_DIRECTIONS FOR THIS TASK_: In the data that follows, find the line with "Proof. unfold exactLen, guard."; transcribe it, every later line up to the one with "all: try (match", and that line as well, exactly and with no others.

═══ DATA SUPPLIED ═══

(** What is checked of the fields: the layout, distinct names, and that they are returned. *)
Lemma snapshot_fields_inv def fields i names prev out :
  Forall (fun f => Offset f + InternalLength f < 2 ^ 31) fields -> 0 <= prev <= ByteLength def ->
  snapshot_fields def fields i names prev = Ok out ->
  out = fields /\ layout (ByteLength def) prev fields /\ NoDup (map FieldName fields) /\
  Forall (fun f => FieldName f ∉ names) fields.
Proof.
  intros Hfit. revert i names prev out. induction Hfit as [|f rest Hf _ IH]; intros i names prev out Hp H; cbn [snapshot_fields] in H.
  { apply Ok_inj in H. subst out. split; [done|]. split; [cbn [layout]; lia|]. by split; constructor. }
  match type of H with (if ?c then _ else _) = _ => destruct c eqn:E; [done|] end.
  apply orb_false_iff in E as [E _]. apply orb_false_iff in E as [E El%Z.ltb_ge]. apply orb_false_iff in E as [E Eo%Z.ltb_ge].
  apply orb_false_iff in E as [E _]. apply orb_false_iff in E as [_ En%bool_decide_eq_false].
  cbv zeta in H. rewrite field_end_ok in H by lia. destruct (Z.ltb_spec (ByteLength def) (Offset f + InternalLength f)); [done|].
  ok_step H as out' Ho. apply Ok_inj in H. subst out.
  destruct (IH _ _ (Offset f + InternalLength f) _ ltac:(lia) Ho) as (-> & Hl & Hnd & Hn). split; [done|]. split; [cbn [layout]; split_and!; [lia|lia|lia|done]|].
  rewrite Forall_forall in Hn. split.
  - cbn [map]. apply NoDup_cons. split; [|done]. intros (g & Eg & Hg)%list_elem_of_fmap. apply (Hn g Hg). rewrite <- Eg.
    apply elem_of_union. left. by apply elem_of_singleton.
  - apply Forall_cons. split; [done|]. apply Forall_forall. intros g Hg Hin. apply (Hn g Hg). apply elem_of_union. by right.
Qed.

Lemma assert_fields_inv fields : assert_fields fields = Ok tt -> Forall (fun f => assertFieldCodec f = Ok tt) fields.
Proof.
  induction fields as [|f rest IH]; [by constructor|]. cbn [assert_fields]. intros H. ok_step H as u Hu. destruct u.
  constructor; [done|by apply IH].
Qed.

(** A definition the codec accepts, whose field ends fit. *)
Record accepted (def : RfcStructureDefinition) : Prop := {
  acc_length : 0 <= ByteLength def <= maxClassicStructureByteLength;
  acc_layout : layout (ByteLength def) 0 (Fields def);
  acc_names : NoDup (map FieldName (Fields def));
  acc_codecs : Forall (fun f => assertFieldCodec f = Ok tt) (Fields def) }.

Lemma validate_accepted def name def' : ends_fit def -> ValidateCodec def name = Ok def' -> def' = def /\ accepted def.
Proof.
  unfold ValidateCodec, SnapshotDefinition. intros Hfit H. ok_step H as d Hd. cbv zeta in Hd.
  match type of Hd with (if ?c then _ else _) = _ => destruct c; [done|] end.
  destruct (Z.ltb_spec (ByteLength def) 0); [done|]. destruct (Z.ltb_spec maxClassicStructureByteLength (ByteLength def)); [done|].
  destruct (_ <? zlen (Fields def)); [done|]. ok_step Hd as fs Hfs. apply Ok_inj in Hd. subst d.
  destruct (snapshot_fields_inv def (Fields def) 0 ∅ 0 fs Hfit ltac:(lia) Hfs) as (-> & Hl & Hn & _). ok_step H as u Hu. destruct u. apply Ok_inj in H.
  split; [subst def'; by destruct def|]. split; [lia|done|done|by apply assert_fields_inv].
Qed.

(** The types the fixed codec reads and writes. *)
Definition fixed_type (f : RfcStructureField) : Prop :=
  match exid_of (Exid f) with XString | XXString | XUnknown => False | _ => True end.

Lemma exid_dynamic f : is_dynamic f = false -> assertFieldCodec f = Ok tt -> fixed_type f.
Proof.
  unfold is_dynamic, assertFieldCodec, fixed_type. intros [Hg Hy]%orb_false_iff Ha.
  destruct (exid_of (Exid f)) eqn:E; try done; unfold exid_of in E; destruct (IsClassicTemporalExid _); try done.
  all: destruct (list_find _ _) as [[i [e c]]|] eqn:Ef; [|done]; apply list_find_Some in Ef as (Hi & He & _); cbn in He; subst e c;
    do 15 (destruct i as [|i]; [first [by injection Hi as Hi; rewrite <- Hi in *|done]|cbn [lookup list_lookup exid_table] in Hi]); done.
Qed.

Lemma fixed_fields def : ends_fit def -> ValidateCodec def [] = Ok def -> assertFixed def = Ok tt -> Forall fixed_type (Fields def).
Proof.
  intros Hfit Hv. unfold assertFixed, HasDynamicFields, guard. rewrite Hv, !ok_bind. intros H.
  destruct (existsb is_dynamic (Fields def)) eqn:E; [done|]. destruct (validate_accepted _ _ _ Hfit Hv) as [_ Ha].
  apply Forall_forall. intros f Hf. apply exid_dynamic; [|by apply (proj1 (Forall_forall _ _) (acc_codecs _ Ha))].
  destruct (is_dynamic f) eqn:Ed; [|done]. exfalso. assert (existsb is_dynamic (Fields def) = true) as Ht; [|congruence].
  apply existsb_exists. exists f. split; [by apply list_elem_of_In|done].
Qed.

(** ** One field: its bytes, without their place *)
Definition field_bytes (f : RfcStructureField) (v : any) : res bytes :=
  match exid_of (Exid f) with
  | XTemporal => s ← as_string v; EncodeClassicTemporal (Exid f) s
  | XChar => s ← as_string v; chars ← characterLength f; EncodeAbapChar s chars
  | XNum =>
      chars ← characterLength f;
      s ← as_string v;
      if negb (numericDigits s) || (chars <? zlen s) then Err errStructure
      else EncodeAbapChar (replicate (Z.to_nat (chars - zlen s)) x30 ++ s) chars
  | XDate => s ← as_string v; wire ← ClassicDateWireText s; Ok (utf16le wire)
  | XTime => s ← as_string v; wire ← ClassicTimeWireText s; Ok (utf16le wire)
  | XRaw =>
      match v with
      | VBytes b => if InternalLength f <? zlen b then Err errStructure else Ok b
      | _ => Err errStructure
      end
  | XFloat =>
      match v with
      | VFloat64 bits => if is_finite bits then Ok (le_split 8 bits) else Err errStructure
      | _ => Err errStructure
      end
  | XInt4 => n ← requireInt v (- 2 ^ 31) (2 ^ 31 - 1); Ok (le_split 4 (uint32 (int32 n)))
  | XInt2 => n ← requireInt v (- 2 ^ 15) (2 ^ 15 - 1); Ok (le_split 2 (uint16 (int16 n)))
  | XInt1 => n ← requireInt v 0 0xff; Ok [z2b n]
  | XInt8 => n ← requireInt v (- 2 ^ 63) (2 ^ 63 - 1); Ok (le_split 8 (uint64 n))
  | XPacked => s ← as_string v; EncodePackedDecimal s (InternalLength f) (Decimals f)
  | XDecf16 => s ← as_string v; EncodeDecimalFloat16 s
  | XDecf34 => s ← as_string v; EncodeDecimalFloat34 s
  | XString | XXString | XUnknown => Err errStructure
  end.

Lemma bind_assoc {A B C} (m : res A) (k : A -> res B) (g : B -> res C) : (m ≫= k) ≫= g = m ≫= fun a => k a ≫= g.
Proof. by destruct m. Qed.

Lemma go_copy_index target i b : 0 <= i < zlen target -> <[Z.to_nat i := b]> target = go_copy target i [b].
Proof.
  intros Hi. unfold zlen in Hi. unfold go_copy. rewrite insert_take_drop by lia. f_equal.
  destruct (length target - Z.to_nat i)%nat as [|room] eqn:E; [lia|]. cbn [length].
  replace (Z.to_nat i + Nat.min (S room) 1)%nat with (S (Z.to_nat i)) by lia. by destruct room.
Qed.

Lemma exact_len_inv f n : exactLen f n = Ok tt -> InternalLength f = n.
Proof. unfold exactLen, guard. destruct (Z.eqb_spec (InternalLength f) n); done. Qed.

(** Writing a field is copying its bytes to its place. *)
Lemma write_bytes target f v :
  assertFieldCodec f = Ok tt -> 0 <= Offset f -> 0 <= InternalLength f -> Offset f + InternalLength f <= zlen target ->
  writeValue target f v = enc ← field_bytes f v; Ok (go_copy target (Offset f) enc).
Proof.
  intros Ha Ho Hl Ht. assert (go_from (E := error) target (Offset f) = Ok (drop (Z.to_nat (Offset f)) target)) as Hf.
  { unfold go_from. rewrite go_slice_ok by lia. f_equal. apply take_ge. len_lia. }
  assert (forall enc, copy_at target (Offset f) enc = Ok (go_copy target (Offset f) enc)) as Hc by (intros; unfold copy_at; by rewrite Hf).
  assert (forall n x, Z.of_nat n = InternalLength f -> put_le n target (Offset f) x = Ok (go_copy target (Offset f) (le_split n x))) as Hp.
  { intros n x Hn. unfold put_le. rewrite Hf, ok_bind, length_drop. unfold zlen in Ht.
    by destruct (Nat.ltb_spec (length target - Z.to_nat (Offset f)) n); [lia|]. }
  unfold writeValue, field_bytes, assertFieldCodec in *.
  destruct (exid_of (Exid f)); try apply exact_len_inv in Ha; rewrite ?bind_assoc; try reflexivity.
  all: try (destruct (as_string v); [rewrite !ok_bind, ?bind_assoc|reflexivity|reflexivity]).
  all: try (match goal with |- ?m ≫= _ = ?m ≫= _ => destruct m; [rewrite !ok_bind, ?bind_assoc|reflexivity|reflexivity] end).
  all: try (apply Hc || (apply Hp; lia)).
  - match goal with |- ?m ≫= _ = ?m ≫= _ => destruct m; [rewrite !ok_bind; apply Hc|reflexivity|reflexivity] end.
  - destruct (as_string v); [rewrite !ok_bind|reflexivity|reflexivity]. destruct (negb _ || _); [done|].
    destruct (EncodeAbapChar _ _); [rewrite !ok_bind; apply Hc|reflexivity|reflexivity].
  - destruct v; try reflexivity. destruct (_ <? _); [done|apply Hc].
  - destruct v; try reflexivity. destruct (is_finite _); [apply Hp; lia|done].
  - destruct (go_index_ok (E := error) target (Offset f)) as [x ->]; [lia|]. rewrite !ok_bind. f_equal. apply go_copy_index. lia.
Qed.

(** ** One field: what comes back *)

(** The text [t] a decimal float field gives back for [s]: the codec's own, and when [s] is a
    finite number one of the same sign and value. *)
Definition same_number (format : decimalFloatFormat) (s t : bytes) : Prop :=
  (b ← encodeDecimalFloat s format; decodeDecimalFloat b format) = Ok t /\
  forall m, finitePattern s = Some m ->
    exists m', finitePattern t = Some m' /\ is_minus (m1 m') = is_minus (m1 m) /\
      same_value (dec_value (mantissa m')) (text_exponent m') (dec_value (mantissa m)) (text_exponent m).

(** The value [v'] a field gives back for the value [v] it was given. *)
Definition normal_form (f : RfcStructureField) (v v' : any) : Prop :=
  match exid_of (Exid f), v, v' with
  | XTemporal, VString s, VString t =>
      if bool_decide (s = []) then ClassicTemporalInitialValue (Exid f) = Ok t else t = s
  | XChar, VString s, VString t => t = trim_right_spaces s
  | XNum, VString s, VString t => t = replicate (Z.to_nat (InternalLength f / 2 - zlen s)) x30 ++ s
  | XDate, VString s, VString t => t = if bool_decide (s = spaces 8) then [] else s
  | XTime, VString s, VString t => t = if bool_decide (s = spaces 6) then [] else s
  | XRaw, VBytes b, VBytes c => c = b ++ zeros (InternalLength f - zlen b)
  | XFloat, VFloat64 x, VFloat64 y => y = x
  | XInt4, VInt _ n, VInt KInt32 m => m = n
  | XInt2, VInt _ n, VInt KInt16 m => m = n
  | XInt1, VInt _ n, VInt KUint8 m => m = n
  | XInt8, VInt _ n, VInt KInt64 m => m = n
  | XPacked, VString s, VString t =>
      EncodePackedDecimal t (InternalLength f) (Decimals f) = EncodePackedDecimal s (InternalLength f) (Decimals f)
  | XDecf16, VString s, VString t => same_number decf16 s t
  | XDecf34, VString s, VString t => same_number decf34 s t
  | _, _, _ => False
  end.

(** A dynamic value within the range of its Go type. *)
Definition well_typed (v : any) : Prop :=
  match v with
  | VFloat64 bits => 0 <= bits < 2 ^ 64
  | _ => True
  end.

Lemma as_string_inv v s : as_string v = Ok s -> v = VString s.
Proof. destruct v; cbn; intros H; try done. by apply Ok_inj in H as ->. Qed.

Lemma require_int_inv v lo hi n : requireInt v lo hi = Ok n -> (exists k, v = VInt k n) /\ lo <= n <= hi.
Proof.
  unfold requireInt. destruct v as [| | |k m|]; try done. cbn [asInt]. destruct (Z.ltb_spec m lo); [done|]. destruct (Z.ltb_spec hi m); [done|].
  intros E. apply Ok_inj in E. subst m. split; [by exists k|lia].
Qed.

Lemma character_length_inv f n : characterLength f = Ok n -> 0 <= InternalLength f -> InternalLength f = 2 * n /\ InternalLength f / 2 = n.
Proof.
  unfold characterLength. rewrite land_1. destruct (Z.eqb_spec (InternalLength f mod 2) 0) as [E|E]; [|done]. cbn [negb].
  intros H Hl. apply Ok_inj in H. rewrite Z.quot_div_nonneg in H by lia. split; [|done]. subst n. Z.to_euclidean_division_equations. lia.
Qed.

Lemma temporal_length exid s b n :
  EncodeClassicTemporal exid s = Ok b -> ClassicTemporalByteLength exid = Ok n -> zlen b = n.
Proof.
  intros He Hn. unfold ClassicTemporalByteLength, specification in Hn. destruct (temporalSpecs exid) as [spec|] eqn:Hs; [|done].
  apply Ok_inj in Hn. subst n. pose proof (proj1 (temporal_exact exid) s b He) as Hd. rewrite (initial_known exid spec Hs) in Hd.
  unfold DecodeClassicTemporal, specification in Hd. rewrite Hs, ok_bind in Hd.
  assert (exists t, rawValue exid b = Ok t) as [raw Hr].
  { destruct (rawValue exid b) as [r|e|]; [by exists r|..]; by case_bool_decide. }
  unfold rawValue, spec_of in Hr. rewrite Hs in Hr. cbn [default from_option id] in Hr.
  destruct (Z.eqb_spec (zlen b) (ts_byteLength spec)); done.
Qed.

Lemma ascii_units w : Forall (fun b => b2z b < 0x80) w -> codeUnitLen w = zlen w.
Proof.
  intros H. unfold codeUnitLen. destruct (ascii_runes w H) as [-> _]. induction H as [|b w Hb _ IH]; [done|].
  cbn [map]. change (utf16_encode (b2z b :: map b2z w)) with (utf16_encode_rune (b2z b) ++ utf16_encode (map b2z w)).
  pose proof (b2z_range b). unfold utf16_encode_rune. rewrite (proj2 (is_scalarb_spec _)) by (unfold is_scalar; lia).
  destruct (Z.ltb_spec (b2z b) 0x10000); [|lia]. rewrite zlen_app, IH. len_lia.
Qed.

═══

_REPLY_:
Proof. unfold exactLen, guard. destruct (Z.eqb_spec (InternalLength f) n); done. Qed.

(** Writing a field is copying its bytes to its place. *)
Lemma write_bytes target f v :
  assertFieldCodec f = Ok tt -> 0 <= Offset f -> 0 <= InternalLength f -> Offset f + InternalLength f <= zlen target ->
  writeValue target f v = enc ← field_bytes f v; Ok (go_copy target (Offset f) enc).
Proof.
  intros Ha Ho Hl Ht. assert (go_from (E := error) target (Offset f) = Ok (drop (Z.to_nat (Offset f)) target)) as Hf.
  { unfold go_from. rewrite go_slice_ok by lia. f_equal. apply take_ge. len_lia. }
  assert (forall enc, copy_at target (Offset f) enc = Ok (go_copy target (Offset f) enc)) as Hc by (intros; unfold copy_at; by rewrite Hf).
  assert (forall n x, Z.of_nat n = InternalLength f -> put_le n target (Offset f) x = Ok (go_copy target (Offset f) (le_split n x))) as Hp.
  { intros n x Hn. unfold put_le. rewrite Hf, ok_bind, length_drop. unfold zlen in Ht.
    by destruct (Nat.ltb_spec (length target - Z.to_nat (Offset f)) n); [lia|]. }
  unfold writeValue, field_bytes, assertFieldCodec in *.
  destruct (exid_of (Exid f)); try apply exact_len_inv in Ha; rewrite ?bind_assoc; try reflexivity.
  all: try (destruct (as_string v); [rewrite !ok_bind, ?bind_assoc|reflexivity|reflexivity]).
  all: try (match goal with |- ?m ≫= _ = ?m ≫= _ => destruct m; [rewrite !ok_bind, ?bind_assoc|reflexivity|reflexivity] end).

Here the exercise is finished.